Best time to find me in a good mood and being myself: Right after I have finished an article and it has turned out to be one of my best. Nothing beats that. EVER. Maybe seeing it published, but it’s not quite as immediate. The sense of accomplishment lifts me up and turns me into this super-nice person. I never thought about this before, but no one has ever seen me when this happens, so they don’t comment and I forget about it.


Mmmk, so that answers this blog. Any questions?

As for posting links, I have no idea how to make it a link. So you get URLs =D
www.thissideoftomorrow.blogspot.com (Nathan)
www.daretodreamthinkdo.blogspot.com/ (Kelvin, creator)

Let me know if you want me to post your link.

Also, does anyone know how to become a follower?

Sunday, June 22, 2008

Fear is no longer a Factor for me. -and- Something's missing.

So you thought you knew me. I thought I knew me. But did you ever think I would be a contestant on Fear Factor?

If you've ever been to Universal Studios Hollywood, you would know they have a show called Fear Factor Live, in which park guests can participate in stunts you normally see on the show. A friend of a friend wanted to audition, so I said I would too. I honestly didn't think I would make it, but I did.

As we were going through wardrobe, my nerves started to kick in. First off, they had us in this ridiculous spandex costume. It was snug in all the wrong places, and then the harness hurt my shoulder and was super tight around my stomach (but it made my boobs look bigger, so hey, its all good. Hahah =] ).

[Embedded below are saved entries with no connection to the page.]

(** C4.  An exception raised inside the [try] of [_translate] (by the
    batch-translate call, by taking the first result or hypothesis, or by
    decoding) does not leave [_translate], which returns a substitute instead.
    First script: the error is printed and the list ["some thing"] is
    returned, of which [predict] takes the string "some thing".  Second
    script: the one-element list holding "Error: " followed by the
    exception's message is returned, where the method's docstring announces a
    string and its other path returns one. *)
Theorem translate_returns_substitute_on_exception :
  (forall (self : Deployment.TranslationModel) sp (model : option Translator)
          (s : string) (more : list string) (w w1 : World) (e : exn),
      Deployment.sp_source_model self = Some sp ->
      Deployment.translate_try self model (deployment_framed sp s more) w
      = (Raise e, w1) ->
      Deployment._translate self model (s :: more) w
      = (Return ["some thing"],
         after w1 [EvPrint [PrVal (Str "Translation error: "); PrExn e]]))
  /\
  (forall (self : Deployment.TranslationModel) sp tr (s : string)
          (more : list string) (w : World) (e : exn),
      Deployment.sp_source_model self = Some sp ->
      translate_batch tr (deployment_framed sp s more) None = Raise e ->
      exists w',
        Deployment._translate self (Some tr) (s :: more) w
        = (Return ["some thing"], w'))
  /\
  (forall (self : Submission.TranslationModel) sp (model : option Translator)
          (text : string) (w w1 : World) (e : exn),
      Submission.tokenizer self = Some sp ->
      Submission.translate_try self (submission_framed sp text) [["fra_Latn"]] w
      = (Raise e, w1) ->
      Submission._translate self model text w
      = (Return (List [Str ("Error: " ++ exn_str e)]), w1))
  /\
  (forall (self : Submission.TranslationModel) sp tr (model : option Translator)
          (text : string) (w : World) (e : exn),
      Submission.tokenizer self = Some sp ->
      Submission.model self = Some tr ->
      translate_batch tr (submission_framed sp text)
        (Some (Submission.batch_options [["fra_Latn"]])) = Raise e ->
      exists w',
        Submission._translate self model text w
        = (Return (List [Str ("Error: " ++ exn_str e)]), w')).
Proof.
  repeat split.
  - intros self sp model s more w w1 e Hsp Htry.
    rewrite (DeploymentTranslate.deployment_translate_unfold self sp model s more w Hsp).
    now rewrite Htry.
  - intros self sp tr s more w e Hsp Hb.
    rewrite (DeploymentTranslate.deployment_translate_unfold self sp _ s more w Hsp).
    eexists; reflexivity.
  - intros self sp model text w w1 e Hsp Htry.
    rewrite (SubmissionTranslate.submission_translate_unfold self sp model text w Hsp).
    now rewrite Htry.
  - intros self sp tr model text w e Hsp Hm Hb.
    rewrite (SubmissionTranslate.submission_translate_unfold self sp model text w Hsp).
    unfold Submission.translate_try. rewrite Hm. run. cbn [getattr].
    rewrite Hb. eexists; reflexivity.
Qed.

(** The theorem above on a translator whose native call raises
    [RuntimeError("boom")] *)
Lemma translate_returns_substitute_on_exception_witness :
  (exists w',
      Deployment._translate (Stub.deployed Stub.env_broken "model")
        (Some Stub.broken_translator) ["hello"] world0
      = (Return ["some thing"], w'))
  /\
  (exists w',
      Submission._translate (Stub.submitted Stub.env_broken "model") None
        "hello" world0
      = (Return (List [Str "Error: boom"]), w')).
Proof.
  destruct translate_returns_substitute_on_exception as (_ & H2 & _ & H4). split.
  - apply (H2 (Stub.deployed Stub.env_broken "model") Stub.tokenizer
              Stub.broken_translator "hello" [] world0
              (Exn "RuntimeError" "boom")); reflexivity.
  - apply (H4 (Stub.submitted Stub.env_broken "model") Stub.tokenizer
              Stub.broken_translator None "hello" world0
              (Exn "RuntimeError" "boom")); reflexivity.
Defined.

(** ** Construction *)

(** The constructor of the first script never raises; [ready] is true only
    with every handle in place, and a false [ready] leaves no translator. *)
Lemma deployment_init (env : Env) (name : string) (w : World) :
  exists self new,
    Deployment.__init__ env name w = (Return self, after w new)
    /\ Deployment.name self = name
    /\ (Deployment.ready self = true ->
        exists src tgt tr,
          Deployment.sp_source_model self = Some src
          /\ Deployment.sp_target_model self = Some tgt
          /\ Deployment.model self = Some tr)
    /\ (Deployment.ready self = false -> Deployment.model self = None).
Proof.
  unfold Deployment.__init__, Deployment.load, Deployment.load_except; run.
  destruct (spm_open env _) as [src|e1];
    [destruct (spm_open env _) as [tgt|e2];
     [destruct (translator_open env _ _) as [tr|e3]|]|];
    eexists; eexists; (split; [unfold after; cbn [trace uuid_calls];
                               rewrite <- ?app_assoc; cbn [app]; reflexivity|]);
    cbn; repeat split; try discriminate; eauto 8.
Qed.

Walking out on stage was TERRIFYING! But I smiled for the crowd, waved to my friend in the stands and went to the platform where I had to hang from angled bars about 80 ft. in the air. I held on the longest; I think I was the only one who realized lifting your knees would make it easier. My friend was the first one to fall, and I almost dropped laughing.

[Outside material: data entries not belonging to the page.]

(** C5, as stated, fails: when ["conf"] cannot be listed the call does not
    come back to its caller. *)
Lemma unlistable_dir_does_not_return :
  ~ (forall (w : World) (verbose : bool) (g : Globals) (d : string)
            (e : error),
        resolvedDir w g = Some d ->
        os_ReadDir w d = Err e ->
        exists t r g', getConfigFilePath w verbose g = (t, Ret r g')).
Proof.
  intros H.
  destruct (H world_unreadable false flags_confdir "conf"
              (ExtError "permission denied") eq_refl eq_refl)
    as (t & r & g' & E).
  vm_compute in E. discriminate E.
Qed.

(** C5, amended: if the configuration directory that resolves (from
    [-confdir] or the environment default) cannot be listed, source
    resolution prints the error and ends the process with status 1 inside
    the locator ([log.Fatalln]); nothing is returned to the caller. *)
Theorem unlistable_dir_is_fatal
    (w : World) (verbose : bool) (g : Globals) (d : string) (e : error) :
  resolvedDir w g = Some d ->
  os_ReadDir w d = Err e ->
  exists t, getConfigFilePath w verbose g = (t ++ [EvLog [LErr e]], Exit 1).
Proof. apply getConfigFilePath_unlistable. Qed.

Lemma unlistable_dir_is_fatal_witness :
  exists t,
    getConfigFilePath world_unreadable true flags_confdir =
    (t ++ [EvLog [LErr (ExtError "permission denied")]], Exit 1).
Proof.
  apply (unlistable_dir_is_fatal world_unreadable true flags_confdir "conf").
  - reflexivity.
  - reflexivity.
Defined.

(** C8: with no [-c] file and no [-confdir], no environment-default
    directory, no [config.json] file in the working directory and no file
    at the environment-default path, source resolution returns exactly the
    one-element source holding the standard-input sentinel. *)
Theorem getConfigFilePath_falls_back_to_stdin
    (w : World) (verbose : bool) (g : Globals) :
  configFiles g = [] ->
  configDir g = "" ->
  dirExists w (platform_GetConfDirPath w) = false ->
  (forall wd, os_Getwd w = Ok wd ->
              fileExists w (filepath_Join w wd "config.json") = false) ->
  fileExists w (platform_GetConfigurationPath w) = false ->
  exists t, getConfigFilePath w verbose g = (t, Ret [stdin_sentinel] g).
Proof.
  intros Hf Hc He Hwd Hp.
  destruct (getConfigFilePath_no_dir w verbose g (resolvedDir_none w g Hc He))
    as [t E].
  exists t. rewrite E, Hf. cbn. f_equal. f_equal.
  unfold defaultSource, envOrStdin. rewrite Hp.
  destruct (os_Getwd w) as [wd|e]; [|reflexivity].
  rewrite (Hwd wd eq_refl). reflexivity.
Qed.

Lemma getConfigFilePath_falls_back_to_stdin_witness :
  exists t,
    getConfigFilePath world_empty true flags_none = (t, Ret ["stdin:"] flags_none).
Proof.
  apply (getConfigFilePath_falls_back_to_stdin world_empty true flags_none).
  - reflexivity.
  - reflexivity.
  - reflexivity.
  - intros wd _. reflexivity.
  - reflexivity.
Defined.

Second stunt. Not so easy. I have to run across stage, stick my hand in a tank full of live eels, pull out a flag and attach it to a hook on a pole. But oh yeah, the platform underneath the pole is spinning. What a pain in the ass. I had to do that three times. Stunt wasn't over though. In typical Fear Factor fashion, something disgusting had to be consumed.

Fish guts, pig intestines and eyes, bugs, and sour milk blended into the most disgusting smoothie I've ever seen. I put that in my mouth and swallowed it. I nearly threw up after the first swallow. I didn't end up qualifying for the next round, where the last two contestants got shocked several times (which, you know, seems tame to devouring that horrendous smoothie).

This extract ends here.